• [YOUR TASK]
In the records, each line holding "false" must be reported.

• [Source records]

-- -- --

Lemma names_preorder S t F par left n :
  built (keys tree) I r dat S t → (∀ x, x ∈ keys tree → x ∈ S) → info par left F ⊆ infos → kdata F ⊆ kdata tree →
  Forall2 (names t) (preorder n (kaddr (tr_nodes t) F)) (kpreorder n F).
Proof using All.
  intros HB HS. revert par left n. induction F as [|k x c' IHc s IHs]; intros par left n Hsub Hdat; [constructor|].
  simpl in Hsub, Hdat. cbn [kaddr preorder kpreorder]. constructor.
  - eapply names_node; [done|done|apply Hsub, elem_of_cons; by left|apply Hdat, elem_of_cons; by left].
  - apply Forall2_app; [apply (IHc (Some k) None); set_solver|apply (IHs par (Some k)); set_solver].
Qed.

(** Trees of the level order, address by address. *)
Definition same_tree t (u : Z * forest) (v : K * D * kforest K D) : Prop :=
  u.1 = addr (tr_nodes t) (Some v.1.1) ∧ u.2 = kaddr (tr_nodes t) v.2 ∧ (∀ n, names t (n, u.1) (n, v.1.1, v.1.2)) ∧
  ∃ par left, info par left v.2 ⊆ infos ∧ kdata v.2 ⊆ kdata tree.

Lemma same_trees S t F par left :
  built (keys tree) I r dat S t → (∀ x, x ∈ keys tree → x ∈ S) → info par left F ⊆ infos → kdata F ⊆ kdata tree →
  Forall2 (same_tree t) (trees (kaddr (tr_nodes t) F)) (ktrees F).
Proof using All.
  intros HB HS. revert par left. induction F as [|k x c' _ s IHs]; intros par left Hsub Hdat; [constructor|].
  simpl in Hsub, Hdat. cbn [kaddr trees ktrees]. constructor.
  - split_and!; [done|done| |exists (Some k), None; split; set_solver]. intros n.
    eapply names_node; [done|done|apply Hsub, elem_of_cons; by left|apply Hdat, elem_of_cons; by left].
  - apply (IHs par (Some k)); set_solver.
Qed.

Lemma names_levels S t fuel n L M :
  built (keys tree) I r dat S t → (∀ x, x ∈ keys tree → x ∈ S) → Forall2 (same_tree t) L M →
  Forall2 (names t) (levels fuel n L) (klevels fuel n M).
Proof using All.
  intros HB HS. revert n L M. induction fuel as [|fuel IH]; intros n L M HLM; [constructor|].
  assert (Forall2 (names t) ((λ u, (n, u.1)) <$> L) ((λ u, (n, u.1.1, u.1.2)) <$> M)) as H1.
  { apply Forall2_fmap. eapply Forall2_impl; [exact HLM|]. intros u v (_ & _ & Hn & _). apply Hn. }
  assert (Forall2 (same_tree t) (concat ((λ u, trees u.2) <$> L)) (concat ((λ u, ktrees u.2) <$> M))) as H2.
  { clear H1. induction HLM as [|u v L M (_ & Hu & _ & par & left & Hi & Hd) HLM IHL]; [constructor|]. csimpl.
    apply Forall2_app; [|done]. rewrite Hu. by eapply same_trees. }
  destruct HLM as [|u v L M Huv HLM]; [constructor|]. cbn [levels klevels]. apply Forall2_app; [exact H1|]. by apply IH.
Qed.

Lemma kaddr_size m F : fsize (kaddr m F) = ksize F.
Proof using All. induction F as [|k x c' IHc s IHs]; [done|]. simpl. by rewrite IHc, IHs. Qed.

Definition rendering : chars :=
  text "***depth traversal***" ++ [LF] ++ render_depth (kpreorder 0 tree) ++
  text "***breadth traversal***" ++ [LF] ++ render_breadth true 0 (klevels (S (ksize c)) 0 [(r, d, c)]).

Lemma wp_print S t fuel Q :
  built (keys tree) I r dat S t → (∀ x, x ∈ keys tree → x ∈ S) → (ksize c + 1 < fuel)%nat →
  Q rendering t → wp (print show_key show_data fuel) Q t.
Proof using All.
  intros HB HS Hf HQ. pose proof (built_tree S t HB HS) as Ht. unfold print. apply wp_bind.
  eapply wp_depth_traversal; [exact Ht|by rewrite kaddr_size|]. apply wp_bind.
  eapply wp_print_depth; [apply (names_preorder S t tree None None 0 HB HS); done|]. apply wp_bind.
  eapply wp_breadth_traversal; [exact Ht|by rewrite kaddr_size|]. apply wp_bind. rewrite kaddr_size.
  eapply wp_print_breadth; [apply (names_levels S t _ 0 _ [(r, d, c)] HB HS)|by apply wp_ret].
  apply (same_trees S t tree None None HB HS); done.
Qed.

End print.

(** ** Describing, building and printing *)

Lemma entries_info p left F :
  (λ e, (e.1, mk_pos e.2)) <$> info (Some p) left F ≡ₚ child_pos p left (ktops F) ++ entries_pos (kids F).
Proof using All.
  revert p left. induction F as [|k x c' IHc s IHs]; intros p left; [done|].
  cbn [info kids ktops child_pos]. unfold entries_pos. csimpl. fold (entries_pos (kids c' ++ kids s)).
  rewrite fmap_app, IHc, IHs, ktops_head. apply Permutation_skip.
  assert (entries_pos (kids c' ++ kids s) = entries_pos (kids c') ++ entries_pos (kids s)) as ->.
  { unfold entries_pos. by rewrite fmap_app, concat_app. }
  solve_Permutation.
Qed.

-- -- --

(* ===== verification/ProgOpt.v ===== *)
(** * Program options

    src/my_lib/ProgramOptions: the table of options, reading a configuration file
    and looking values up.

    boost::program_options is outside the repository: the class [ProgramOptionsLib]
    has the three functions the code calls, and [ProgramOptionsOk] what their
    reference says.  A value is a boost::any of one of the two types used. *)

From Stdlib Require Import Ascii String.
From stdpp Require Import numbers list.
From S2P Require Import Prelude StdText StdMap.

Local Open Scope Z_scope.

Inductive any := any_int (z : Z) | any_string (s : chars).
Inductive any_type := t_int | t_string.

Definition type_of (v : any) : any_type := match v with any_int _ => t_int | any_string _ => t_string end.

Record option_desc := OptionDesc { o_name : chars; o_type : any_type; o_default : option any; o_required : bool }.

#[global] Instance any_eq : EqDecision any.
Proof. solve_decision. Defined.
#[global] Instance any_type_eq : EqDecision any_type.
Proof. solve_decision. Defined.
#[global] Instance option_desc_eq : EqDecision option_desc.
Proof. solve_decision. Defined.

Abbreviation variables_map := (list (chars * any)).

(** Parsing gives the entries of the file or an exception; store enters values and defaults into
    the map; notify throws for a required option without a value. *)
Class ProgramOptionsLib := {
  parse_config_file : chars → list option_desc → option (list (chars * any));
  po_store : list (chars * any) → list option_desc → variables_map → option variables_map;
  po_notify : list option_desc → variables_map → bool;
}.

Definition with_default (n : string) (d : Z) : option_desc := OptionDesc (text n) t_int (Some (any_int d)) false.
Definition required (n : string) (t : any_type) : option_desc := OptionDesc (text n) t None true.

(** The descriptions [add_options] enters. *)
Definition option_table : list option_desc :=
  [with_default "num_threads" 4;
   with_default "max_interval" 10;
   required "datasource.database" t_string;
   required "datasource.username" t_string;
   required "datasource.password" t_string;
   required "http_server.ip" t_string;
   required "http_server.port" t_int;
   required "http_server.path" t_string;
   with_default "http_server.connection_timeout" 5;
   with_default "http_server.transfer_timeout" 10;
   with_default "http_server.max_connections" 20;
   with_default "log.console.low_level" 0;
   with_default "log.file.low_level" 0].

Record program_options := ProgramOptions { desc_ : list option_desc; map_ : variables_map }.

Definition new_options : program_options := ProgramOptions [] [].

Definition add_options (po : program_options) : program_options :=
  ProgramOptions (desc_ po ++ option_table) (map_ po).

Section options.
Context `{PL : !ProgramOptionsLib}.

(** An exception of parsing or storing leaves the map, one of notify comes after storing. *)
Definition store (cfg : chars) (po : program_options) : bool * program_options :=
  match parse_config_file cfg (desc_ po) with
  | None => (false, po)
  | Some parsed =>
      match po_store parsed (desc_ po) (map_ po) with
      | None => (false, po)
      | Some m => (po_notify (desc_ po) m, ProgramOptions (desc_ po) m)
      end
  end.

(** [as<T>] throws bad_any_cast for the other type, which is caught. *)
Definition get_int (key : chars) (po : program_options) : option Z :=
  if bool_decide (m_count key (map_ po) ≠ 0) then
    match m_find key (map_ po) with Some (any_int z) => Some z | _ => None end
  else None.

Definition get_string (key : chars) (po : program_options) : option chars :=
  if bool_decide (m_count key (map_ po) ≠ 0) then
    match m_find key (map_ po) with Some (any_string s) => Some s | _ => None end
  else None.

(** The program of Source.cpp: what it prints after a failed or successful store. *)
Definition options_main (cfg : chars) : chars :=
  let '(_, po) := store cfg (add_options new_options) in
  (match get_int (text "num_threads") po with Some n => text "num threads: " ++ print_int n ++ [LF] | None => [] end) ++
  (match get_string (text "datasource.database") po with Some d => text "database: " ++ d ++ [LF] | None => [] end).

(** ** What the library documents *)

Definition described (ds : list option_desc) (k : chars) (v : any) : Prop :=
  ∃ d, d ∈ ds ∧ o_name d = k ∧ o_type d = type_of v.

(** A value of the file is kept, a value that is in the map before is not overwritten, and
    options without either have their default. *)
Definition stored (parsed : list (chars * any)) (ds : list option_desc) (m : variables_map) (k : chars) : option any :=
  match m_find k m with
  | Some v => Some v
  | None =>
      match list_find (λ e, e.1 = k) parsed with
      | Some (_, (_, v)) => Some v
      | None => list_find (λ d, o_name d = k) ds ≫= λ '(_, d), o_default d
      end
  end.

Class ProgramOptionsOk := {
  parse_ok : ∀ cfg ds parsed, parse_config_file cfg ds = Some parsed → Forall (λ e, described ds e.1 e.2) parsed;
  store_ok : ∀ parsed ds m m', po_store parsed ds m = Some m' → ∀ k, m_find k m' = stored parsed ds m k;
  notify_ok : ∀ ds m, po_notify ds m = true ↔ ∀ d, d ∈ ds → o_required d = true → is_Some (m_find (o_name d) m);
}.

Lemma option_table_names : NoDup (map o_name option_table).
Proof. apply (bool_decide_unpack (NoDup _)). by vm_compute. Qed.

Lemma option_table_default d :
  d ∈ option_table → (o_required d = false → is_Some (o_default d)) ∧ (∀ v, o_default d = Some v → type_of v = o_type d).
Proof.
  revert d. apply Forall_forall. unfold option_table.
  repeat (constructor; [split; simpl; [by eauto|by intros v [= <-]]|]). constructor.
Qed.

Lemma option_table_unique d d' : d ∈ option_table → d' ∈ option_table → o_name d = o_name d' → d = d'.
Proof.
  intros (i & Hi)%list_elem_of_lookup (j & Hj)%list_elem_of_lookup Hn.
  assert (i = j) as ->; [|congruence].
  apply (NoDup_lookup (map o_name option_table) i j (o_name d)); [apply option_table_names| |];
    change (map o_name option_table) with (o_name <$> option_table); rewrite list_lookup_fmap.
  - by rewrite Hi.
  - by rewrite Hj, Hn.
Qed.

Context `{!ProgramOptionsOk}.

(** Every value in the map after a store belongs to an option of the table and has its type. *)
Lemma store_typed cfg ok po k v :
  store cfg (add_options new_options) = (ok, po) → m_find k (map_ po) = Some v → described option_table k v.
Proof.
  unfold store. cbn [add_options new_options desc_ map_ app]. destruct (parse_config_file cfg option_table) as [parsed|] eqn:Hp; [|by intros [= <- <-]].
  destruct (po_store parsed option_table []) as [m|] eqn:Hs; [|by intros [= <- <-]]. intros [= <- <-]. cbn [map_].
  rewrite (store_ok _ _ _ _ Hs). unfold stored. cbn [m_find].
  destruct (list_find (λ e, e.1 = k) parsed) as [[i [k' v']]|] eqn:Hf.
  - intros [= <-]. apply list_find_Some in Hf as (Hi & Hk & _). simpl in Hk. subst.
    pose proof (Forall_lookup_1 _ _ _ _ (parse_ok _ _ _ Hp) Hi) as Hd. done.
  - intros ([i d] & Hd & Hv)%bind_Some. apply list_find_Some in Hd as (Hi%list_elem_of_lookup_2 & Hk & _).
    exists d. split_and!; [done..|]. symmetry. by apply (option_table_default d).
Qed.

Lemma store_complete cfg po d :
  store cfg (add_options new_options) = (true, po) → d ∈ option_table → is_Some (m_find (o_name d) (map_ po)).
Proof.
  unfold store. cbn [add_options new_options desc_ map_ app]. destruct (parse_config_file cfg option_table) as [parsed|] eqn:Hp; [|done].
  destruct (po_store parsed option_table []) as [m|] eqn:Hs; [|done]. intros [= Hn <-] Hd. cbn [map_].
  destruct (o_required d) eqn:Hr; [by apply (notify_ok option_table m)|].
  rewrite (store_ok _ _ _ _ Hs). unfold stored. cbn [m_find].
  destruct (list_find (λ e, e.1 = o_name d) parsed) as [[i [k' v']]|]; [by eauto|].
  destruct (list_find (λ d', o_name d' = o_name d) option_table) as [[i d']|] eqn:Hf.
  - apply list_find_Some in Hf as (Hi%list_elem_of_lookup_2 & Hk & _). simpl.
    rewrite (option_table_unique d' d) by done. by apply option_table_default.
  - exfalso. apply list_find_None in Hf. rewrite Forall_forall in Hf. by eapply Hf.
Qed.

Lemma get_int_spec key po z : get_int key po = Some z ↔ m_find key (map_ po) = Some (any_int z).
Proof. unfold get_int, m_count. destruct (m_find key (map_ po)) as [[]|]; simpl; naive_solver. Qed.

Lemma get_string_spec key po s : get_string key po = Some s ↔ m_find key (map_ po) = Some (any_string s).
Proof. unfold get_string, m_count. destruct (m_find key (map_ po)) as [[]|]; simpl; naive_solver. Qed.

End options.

-- -- --

• [WRITTEN RESPONSE]
Definition with_default (n : string) (d : Z) : option_desc := OptionDesc (text n) t_int (Some (any_int d)) false.
  | None => (false, po)
      | None => (false, po)
  d ∈ option_table → (o_required d = false → is_Some (o_default d)) ∧ (∀ v, o_default d = Some v → type_of v = o_type d).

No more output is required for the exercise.